右と左にキッパリと分かれた「男の子」と「女の子」のコーナー、一方には緑や青、車や電車やヒーロー、もう一方にはピンクやラベンダー色、お花やハートやお姫様…ここでもか。
もちろん、「お国柄」の違いはあって、デザインは日本で見慣れたものよりも男女ともあっさりしたものが多く、私個人の趣味にはわりと合う。ここの「女の子用品」だったら、私も好んで使えそう…とは思いつつも、しかし問題はそこではない。
おもちゃも服も、「男の子のものか、女の子のものか、分かるでしょ?」と書かれているようなラインナップ。子どもの性別と「想定上の性別」が違うものを買うのは、ちょっと勇気がいる感じ。

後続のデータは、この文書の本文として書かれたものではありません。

(* ===== verification/QtApp.v ===== *)
(** * QtApp: the two button handlers of [src/app_qt5.py]

    [select_and_convert] converts every file the dialog returned and counts
    the successes; [select_and_merge_gif] composes the files into one
    animation.  What the dialogs and combo boxes return (the paths chosen,
    the target format, the text of the duration, the text of
    [uuid.uuid4().hex]) is an argument of the handler; the message box it
    ends with is its result.

    [qt5_convert_image] and [qt5_convert_svg] are the module's own copies of
    the two functions of [app.py].

    The loop of [select_and_convert] is a fold of [convert_step] over the
    paths, with the two counters of the code as its accumulator
    ([tally]). *)

From stdpp Require Import pretty.
From S2P Require Import Prelude PyString PyFloat Classifier FileSys Imaging Converter.

Local Open Scope eff_scope.

(** ** What the handlers show *)

Inductive MessageBox :=
| warning (title text : string)
| information (title text : string)
| critical (title text : string).

#[export] Instance MessageBox_eq_dec : EqDecision MessageBox.
Proof. solve_decision. Defined.

(** ["\n"] *)
Definition nl : ascii := "010"%char.

(** The counters of the loop. *)
Record tally := Tally {
  success_count : nat;
  failed_files : list string
}.

Section Qt5.
Context `{Pillow} `{!Imageio}.

(** ** The module's converters *)

Definition qt5_convert_image (input_path output_path format : string) : M unit :=
  img <- Image_open input_path ;;
  let img := if bool_decide (format = "jpg") then convert RGB img else img in
  Image_save img output_path (upper format).

Definition qt5_convert_svg (input_path output_path format : string) : M unit :=
  let temp_png_path := rsplit1_head "." output_path +:+ ".png" in
  svg2png input_path temp_png_path ;;;
  (img <- Image_open temp_png_path ;;
   let img := if bool_decide (format = "jpg") then convert RGB img else img in
   Image_save img output_path (upper format)) ;;;
  os_remove temp_png_path.

(** ** [select_and_convert] *)

(** [os.path.join(os.path.dirname(file_path), f"{base_name}.{convert_type}")] *)
Definition qt5_output_path (file_path convert_type : string) : string :=
  let base_name := (splitext (basename file_path)).1 in
  join (dirname file_path) (base_name +:+ "." +:+ convert_type).

(** One turn of the loop. *)
Definition convert_step (convert_type : string) (t : tally) (file_path : string)
    : M tally :=
  ext <- from_option ret (raise IndexError) (ext_of_path_qt5 file_path) ;;
  if negb (allowed_file_qt5 file_path) then
    ret (Tally (success_count t) (failed_files t ++ [file_path]))
  else
    let output_path := qt5_output_path file_path convert_type in
    try_except
      ((if bool_decide (ext = "svg")
        then qt5_convert_svg file_path output_path convert_type
        else qt5_convert_image file_path output_path convert_type) ;;;
       ret (Tally (S (success_count t)) (failed_files t)))
      (fun e => ret (Tally (success_count t) (failed_files t ++ [file_path]))).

「海外(欧米、海外の先進国)では、いかにも男の子/女の子というイメージに縛られない選択肢があって、もっといいものがあふれている」というのは、私の雑な思い込みだったんだなと知った。
子どもの遊び場で、指定された色に触る「色探し」ゲームをしていたとき、講師が「次はピンク!女の子はよく着ているよね!」と添える言葉も聞きながら、こと性別にまつわる「らしさ」について、「天国」はどこにもないのだろうと思った。

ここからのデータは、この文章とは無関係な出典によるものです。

(** A tool called with a name that is neither registered nor a member of
    [Object.prototype] throws the Unknown project error, behind the
    tool's own prefix, without any call to a collaborator and without
    touching the registry. *)
Lemma unknown_project_fails_first (c : project_call) :
  getOwn projects (project_of c) = None -> inherited (project_of c) = false ->
  run w (handle c projects)
  = ([], (projects,
          Thrown (new_Error (failure_prefix c
                             +:+ unknownProjectMessage projects (project_of c))))).
Proof.
  intros H1 H2.
  pose proof (getGitInstance_unknown (project_of c) H1 H2) as G.
  pose proof (getProjectPath_unknown projects (project_of c) H1 H2) as P.
  destruct c; cbn [handle project_of failure_prefix] in *;
    try (unfold listFiles_tool, readFile_tool, bind, read_registry, lift; cbn;
         now rewrite P);
    unfold getCommitHistory_tool, searchCommits_tool, getCommitDetails_tool,
      getFileHistory_tool, gitBlame_tool, getRepositoryInfo_tool, compareBranches_tool;
    rewrite run_rethrow, run_bind; unfold outcome, trace; rewrite G; reflexivity.
Qed.

(** Once the name has resolved, the first thing a git tool does is to
    create a client with the resolved value. *)
Lemma getGitInstance_creates_client (projectName : string) (root : value) :
  getProjectPath projects projectName = Ok root ->
  exists rest,
    trace w (getGitInstance projectName projects) = Called (simpleGit root) :: rest.
Proof.
  intros H. unfold getGitInstance, bind, read_registry, lift, await.
  cbn [io_bind]. rewrite H. cbn [io_bind]. rewrite trace_Await.
  eexists. reflexivity.
Qed.

End UnknownProject.

(** C9 (getGitInstance, gitHelpers.js 17-28; the tool handlers).  The
    claim: a tool called with a name that is not registered fails with the
    Unknown project error before any collaborator is called.  With the
    name [constructor], which is not registered, [getProjectPath] returns
    [Object.prototype.constructor]: readFile then fails inside [path.join]
    with a TypeError about its argument, and every git tool goes on to
    create a simple-git client with that value and to ask it whether it is
    in a repository. *)
Theorem C9_unregistered_prototype_member_name_passes_resolution (w : world) :
  let projects := [("app", "/repo/app")] in
  getOwn projects "constructor" = None
  /\ run w (handle (ReadFile "constructor" "README.md") projects)
     = ([], (projects, Thrown (ERR_INVALID_ARG_TYPE "path" "function Object")))
  /\ (exists rest,
        trace w (handle (GetRepositoryInfo "constructor") projects)
        = Called (simpleGit (Builtin "constructor")) :: rest).
Proof.
  cbn zeta. split; [reflexivity|]. split; [reflexivity|].
  unfold handle, getRepositoryInfo_tool. rewrite trace_rethrow.
  destruct (trace_bind w (getGitInstance "constructor")
              (fun git =>
                 status <- await (git_status git) ;;
                 branches <- await (git_branch git) ;;
                 remotes <- await (git_getRemotes git) ;;
                 tags <- await (git_tags git) ;;
                 ret (RepositoryInfo "constructor" status branches remotes tags))
              [("app", "/repo/app")]) as [rest ->].
  destruct (getGitInstance_creates_client w [("app", "/repo/app")] "constructor"
              (Builtin "constructor") eq_refl) as [rest' ->].
  eexists. reflexivity.
Qed.

(* ================================================================== *)
(** * searchCommits: merging by hash *)
(* ================================================================== *)

Section MapFacts.

Variable V : Type.
Implicit Types (m : list (string * V)) (k : string) (v : V).

Lemma assoc_define_eq m k v : assoc k (define m k v) = Some v.
Proof.
  induction m as [|[k' v'] m IH]; simpl.
  - now rewrite String.eqb_refl.
  - destruct (k' =? k)%string eqn:E; simpl; [now rewrite String.eqb_refl | now rewrite E].
Qed.

Lemma assoc_define_ne m k k' v : k <> k' -> assoc k' (define m k v) = assoc k' m.
Proof.
  intros N. induction m as [|[k0 v0] m IH]; simpl.
  - now apply String.eqb_neq in N as ->.
  - destruct (k0 =? k)%string eqn:E; simpl.
    + apply String.eqb_eq in E as ->. now apply String.eqb_neq in N as ->.
    + now rewrite IH.
Qed.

とはいえ、違いはやはりある。日本の保育園で私が見ていた感覚よりも、子どもの通園先の送り迎えは父親が多く担っている。公園でも通りでも同じで、平日夕方にもごく当然に子連れ男性の姿がある。
また、こども園では制服や指定の持ち物もない。何かとグループ分けをし、特に性別で色分けをする日本の幼稚園になじんだ私には驚くほどだった。「あの子は男の子」「あの子は女の子」という言葉は子どもからよく聞くし、意識はしているようだが、私の中にしっかりと刷り込まれた「制服も持ち物も並ぶ列も、男女で違うものである」という強さとは違う気がする。
この両方の面をどう理解すればいいのか。
少し見てみたところでは、戦後の社会での家族のあり方や性役割分担に関して、ドイツ(旧西ドイツ)と日本の共通点は多い。焦土からの復興、人手余りから女性の雇用拡大は進まず多くの女性は家庭へ「回帰」、専業主婦が多い社会をドイツも通ってきている。

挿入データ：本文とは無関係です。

(** * fluent-json-schema-es: the schema-builder state machine

    A shallow embedding of [FluentJSONSchema.cjs] (and of [src/RawSchema.js],
    which the bundle repeats verbatim): the shared utilities, the base
    builder, the object builder's [prop]/[definition] and its selections
    [only]/[without], the array builder's [contains], the root factory and
    the raw-schema ingestion, followed by the properties of the
    specification that were checked against them and by further properties
    of the code.

    JavaScript values are trees: an object is the list of its own enumerable
    properties in enumeration order, which for ordinary property names is
    insertion order.  Names that are canonical array indices ("0", "1", ...)
    are enumerated first by the language, and [Object.assign] does not copy
    a member called [__proto__]: the lists below keep insertion order
    throughout, which is the enumeration order of names that are [ordinary],
    and the statements on the layout of a serialized object, on flattening
    and on ingestion that fix the place of a key carry that as a
    hypothesis.  Numbers are the integral ones, for which
    [Number.isInteger] holds.  The null and mixed kinds and [extend] (which
    needs the external deep-merge package) are not part of this
    development. *)

From Stdlib Require Import String Ascii List ZArith Bool Arith Lia DecimalString Permutation.
Import ListNotations.
Local Open Scope string_scope.
Local Open Scope list_scope.

(** ** Outcomes of a call *)

(** A call returns or throws.  [FluentSchemaError] is the library's own
    error class (the specification's [ValidationError]); [TypeError] is the
    language's.  [Unsupported] marks a coercion of the language that the
    embedding does not describe (a non-string used as a property name or in
    a template string). *)
Inductive error : Type :=
| FluentSchemaError
| TypeError
| Unsupported.

Inductive result (A : Type) : Type :=
| Ok (a : A)
| Throw (e : error).
Arguments Ok {A} a.
Arguments Throw {A} e.

Definition bind {A B : Type} (r : result A) (k : A -> result B) : result B :=
  match r with
  | Ok a => k a
  | Throw e => Throw e
  end.

Notation "x <- r ;; k" := (bind r (fun x => k))
  (at level 61, r at next level, right associativity).
Notation "' p <- r ;; k" := (bind r (fun x => let p := x in k))
  (at level 61, p pattern, r at next level, right associativity).

Fixpoint foldM {A B : Type} (f : B -> A -> result B) (l : list A) (memo : B)
  : result B :=
  match l with
  | [] => Ok memo
  | x :: t => memo' <- f memo x ;; foldM f t memo'
  end.

Definition succeeds {A : Type} (r : result A) : bool :=
  match r with Ok _ => true | Throw _ => false end.

(** ** JavaScript values *)

Module Js.

#[local] Set Warnings "-register-all".

Inductive value : Type :=
| VUndefined
| VNull
| VBool (b : bool)
| VNum (n : Z)
| VStr (s : string)
| VSymbol                       (* the module's one symbol, [REQUIRED] *)
| VArr (items : list value)
| VObj (props : list (string * value)).

Definition obj : Type := list (string * value).

(** [!!v] *)
Definition truthy (v : value) : bool :=
  match v with
  | VUndefined | VNull => false
  | VBool b => b
  | VNum n => negb (Z.eqb n 0)
  | VStr s => negb (String.eqb s "")
  | VSymbol | VArr _ | VObj _ => true
  end.

(** [a || b] *)
Definition or_else (a b : value) : value := if truthy a then a else b.

(** [typeof v === 'object'] *)
Definition typeof_object (v : value) : bool :=
  match v with
  | VNull | VArr _ | VObj _ => true
  | _ => false
  end.

Definition isArray (v : value) : bool :=
  match v with VArr _ => true | _ => false end.

Definition is_string (v : value) : bool :=
  match v with VStr _ => true | _ => false end.

(** [a === b] on the values a [required] list holds.  Two objects or arrays
    are equal only when they are one reference; a tree holds none twice. *)
Definition strict_eqb (a b : value) : bool :=
  match a, b with
  | VUndefined, VUndefined => true
  | VNull, VNull => true
  | VBool x, VBool y => Bool.eqb x y
  | VNum x, VNum y => Z.eqb x y
  | VStr x, VStr y => String.eqb x y
  | VSymbol, VSymbol => true
  | _, _ => false
  end.

(** *** Objects *)

Fixpoint get (k : string) (o : obj) : value :=
  match o with
  | [] => VUndefined
  | (k', v) :: t => if String.eqb k k' then v else get k t
  end.

Fixpoint has (k : string) (o : obj) : bool :=
  match o with
  | [] => false
  | (k', _) :: t => String.eqb k k' || has k t
  end.

(** [o[k] = v]: an existing property keeps its place, a new one goes last,
    which is where the language lists it among the [ordinary] names (an
    array index would be listed before them). *)
Fixpoint set (k : string) (v : value) (o : obj) : obj :=
  match o with
  | [] => [(k, v)]
  | (k', v') :: t =>
      if String.eqb k k' then (k, v) :: t else (k', v') :: set k v t
  end.

(** The rest of a destructuring [{ k, ...rest } = o]. *)
Definition remove (k : string) (o : obj) : obj :=
  filter (fun kv => negb (String.eqb k (fst kv))) o.

(** [Object.assign(target, source)], also [{ ...target, ...source }]; the
    former would not copy a member called [__proto__]. *)
Definition assign (target source : obj) : obj :=
  fold_left (fun memo kv => set (fst kv) (snd kv) memo) source target.

Definition keys (o : obj) : list string := map fst o.

Definition index_key (i : nat) : string :=
  NilZero.string_of_uint (Nat.to_uint i).

Definition indexed {A : Type} (l : list A) : list (string * A) :=
  combine (map index_key (seq 0 (length l))) l.

Definition chars (s : string) : list value :=
  map (fun c => VStr (String c "")) (list_ascii_of_string s).

(** The own enumerable properties of a value: [Object.entries(v)] for a
    value that is neither null nor undefined, and what [{ ...v }] copies. *)
Definition entries (v : value) : obj :=
  match v with
  | VObj o => o
  | VArr l => indexed l
  | VStr s => indexed (chars s)
  | _ => []
  end.

(** [v.k] for the property names this library reads. *)
Definition field (k : string) (v : value) : result value :=
  match v with
  | VUndefined | VNull => Throw TypeError
  | _ => Ok (get k (entries v))
  end.

(** [[...v]]: the elements of an iterable. *)
Definition iterate (v : value) : result (list value) :=
  match v with
  | VArr l => Ok l
  | VStr s => Ok (chars s)
  | _ => Throw TypeError
  end.

End Js.
Import Js.

(** ** Shared utilities *)

(** [hasCombiningKeywords] *)
Definition hasCombiningKeywords (attributes : obj) : bool :=
  truthy (get "allOf" attributes) || truthy (get "anyOf" attributes)
  || truthy (get "oneOf" attributes) || truthy (get "not" attributes).

(** [last]: the last element of a list, [undefined] for a falsy argument or
    an empty list. *)
Definition last (array : value) : result value :=
  if truthy array then
    l <- iterate array ;;
    Ok (hd VUndefined (rev l))
  else Ok VUndefined.

(** [a.indexOf(v)], as the position of the first strictly equal element; an
    object or array is found at its own position only. *)
Fixpoint first_index (v : value) (a : list value) (i : nat) : option nat :=
  match a with
  | [] => None
  | x :: t => if strict_eqb x v then Some i else first_index v t (S i)
  end.

Definition indexOf (a : list value) (v : value) (self : nat) : nat :=
  match v with
  | VArr _ | VObj _ => self
  | _ => match first_index v a 0 with Some i => i | None => self end
  end.

(** [isUniq]: filtering the elements that are their own first occurrence
    keeps them all. *)
Definition isUniq (array : list value) : bool :=
  Nat.eqb
    (length (filter (fun iv => Nat.eqb (indexOf array (snd iv) (fst iv)) (fst iv))
               (combine (seq 0 (length array)) array)))
    (length array).

(** [omit] *)
Definition omit (o : obj) (props : list string) : obj :=
  fold_left
    (fun memo kv =>
       if existsb (String.eqb (fst kv)) props then memo
       else set (fst kv) (snd kv) memo)
    o [].

(** [flat]: from a list of named entries to a keyed object. *)
Definition flat (array : list value) : result obj :=
  foldM
    (fun memo prop =>
       name <- field "name" prop ;;
       let rest := remove "name" (entries prop) in
       match name with
       | VStr n => Ok (set n (VObj rest) memo)
       | _ => Throw Unsupported
       end)
    array [].

(** [toArray]: from a keyed object back to a list of named entries. *)
Definition toArray (o : value) : value :=
  if truthy o then
    VArr (map (fun kv => VObj (assign [("name", VStr (fst kv))] (entries (snd kv))))
            (entries o))
  else o.

(** The symbol [REQUIRED] and the kind names. *)
Definition REQUIRED : value := VSymbol.

Definition is_REQUIRED (v : value) : bool :=
  match v with VSymbol => true | _ => false end.

(** [s.replace('#', '')]: the first ['#'] is dropped. *)
Fixpoint replace_hash (s : string) : string :=
  match s with
  | EmptyString => EmptyString
  | String c t => if Ascii.eqb c "#" then t else String c (replace_hash t)
  end.

(** [patchIdsWithParentId] *)
Definition patchIdsWithParentId (schema : obj) (generateIds : bool)
    (parentId : value) : result obj :=
  let properties := entries (or_else (get "properties" schema) (VObj [])) in
  if Nat.eqb (length properties) 0 then Ok schema
  else
    patched <-
      foldM
        (fun memo kp =>
           let key := fst kp in
           let props := snd kp in
           own <- field "$id" props ;;
           let id :=
             or_else own
               (if generateIds then VStr ("#properties/" ++ key) else VUndefined) in
           id' <-
             (if generateIds && truthy parentId then
                match parentId with
                | VStr parent =>
                    match id with
                    | VStr i => Ok (VStr (parent ++ "/" ++ replace_hash i))
                    | _ => Throw TypeError
                    end
                | _ => Throw Unsupported
                end
              else Ok id) ;;
           Ok (set key (VObj (set "$id" id' (entries props))) memo))
        properties [] ;;
    Ok (set "properties" (VObj patched) schema).

(** [appendRequired]: [attributes] carries the property's [name]; the pair
    returned is the patched schema and the patched attributes. *)
Definition appendRequired (attributes schema : obj) : result (obj * obj) :=
  let name := get "name" attributes in
  let required := get "required" attributes in
  let attributes := remove "required" (remove "name" attributes) in
  items <-
    (if truthy required then
       match required with VArr l => Ok l | _ => Throw TypeError end
     else Ok []) ;;
  let memo :=
    fold_left
      (fun memo item =>
         if is_REQUIRED item
         then (fst memo ++ [name], snd memo)
         else (fst memo, snd memo ++ [item]))
      items ([], []) in
  let schemaRequired := fst memo in
  let attributeRequired := snd memo in
  current <- iterate (get "required" schema) ;;
  let patchedRequired := current ++ schemaRequired in
  if negb (isUniq patchedRequired) then Throw FluentSchemaError
  else
    Ok (set "required" (VArr patchedRequired) schema,
        set "required" (VArr attributeRequired) attributes).

(** ** Serialization *)

(** [Object.keys(v).length] *)
Definition keys_length (v : value) : nat := length (entries v).

(** [valueOf] of a builder whose [BaseSchema] closure holds [schema]. *)
Definition valueOf (schema : obj) (isRoot : bool) : result value :=
  let properties := get "properties" schema in
  let definitions := get "definitions" schema in
  let required := get "required" schema in
  let dschema := get "$schema" schema in
  let rest :=
    remove "$schema" (remove "required" (remove "definitions"
      (remove "properties" schema))) in
  _ <-
    (if isRoot && truthy required then
       match required with
       | VArr l =>
           if negb (forallb is_string l) then Throw FluentSchemaError else Ok tt
       | _ => Throw TypeError
       end
     else Ok tt) ;;
  defs <-
    (if Nat.ltb 0 (keys_length (or_else definitions (VArr []))) then
       match definitions with
       | VArr l => o <- flat l ;; Ok [("definitions", VObj o)]
       | _ => Throw TypeError
       end
     else Ok []) ;;
  props <-
    (if Nat.ltb 0 (keys_length (or_else properties (VArr []))) then
       match properties with
       | VArr l => o <- flat l ;; Ok [("properties", VObj o)]
       | _ => Throw TypeError
       end
     else Ok []) ;;
  req <-
    (if truthy required then
       match required with
       | VArr l => Ok (if Nat.ltb 0 (length l) then [("required", required)] else [])
       | VStr _ => Ok [("required", required)]
       | VObj o => if has "length" o then Throw Unsupported else Ok []
       | _ => Ok []
       end
     else Ok []) ;;
  let clause k :=
    if truthy (get k schema) then [(k, get k schema)] else [] in
  Ok (VObj
        (fold_left assign
           [ (if truthy dschema then [("$schema", dschema)] else []);
             defs;
             omit rest ["if"; "then"; "else"];
             props;
             req;
             clause "if";
             clause "then";
             clause "else" ]
           [])).

(** ** Builders *)

(** The factory functions.  A builder object is what one of them returned:
    its methods are closures over the factory's [schema] and [options]. *)
Inductive kind : Type :=
| Base
| Boolean
| String_
| Number
| Integer
| Object
| Array.

Record options : Type := mkOptions {
  generateIds : bool;
  factory : kind
}.

(** [built_by] tells which methods the object carries.  [base] is the
    [schema] binding of [BaseSchema]'s closure, read by the base methods and
    by [valueOf].  [own] is the [schema] binding of the kind factory's
    closure, read by the methods the kind adds; [ObjectSchema.prop] assigns
    to it. *)
Record builder : Type := mkBuilder {
  built_by : kind;
  base : obj;
  own : obj;
  opts : options
}.

(** [F({ schema, ...options })]: both closures start from the one state. *)
Definition construct (F : kind) (s : obj) (o : options) : builder :=
  mkBuilder F s s o.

そういえば、ドイツに来るに当たって専業主婦をすることになった私に、母は「この際だからドイツ婦人を見習ってしっかり家事に励んでは」との言葉を送ってきた。私は「ドイツ婦人」という言葉を知らなかったが、「家をピカピカに保ち、家庭を守るしっかり者の主婦」というようなステレオタイプのようだ。
ただ単に全面的に「進んでいる」社会があるのではなく、それぞれの事情を抱えながら歩んできて今の社会がある。
簡単に海外や異文化を比べることは難しいが、しかしそれでもいいと思うことは取り入れたい気持ちを抱えている。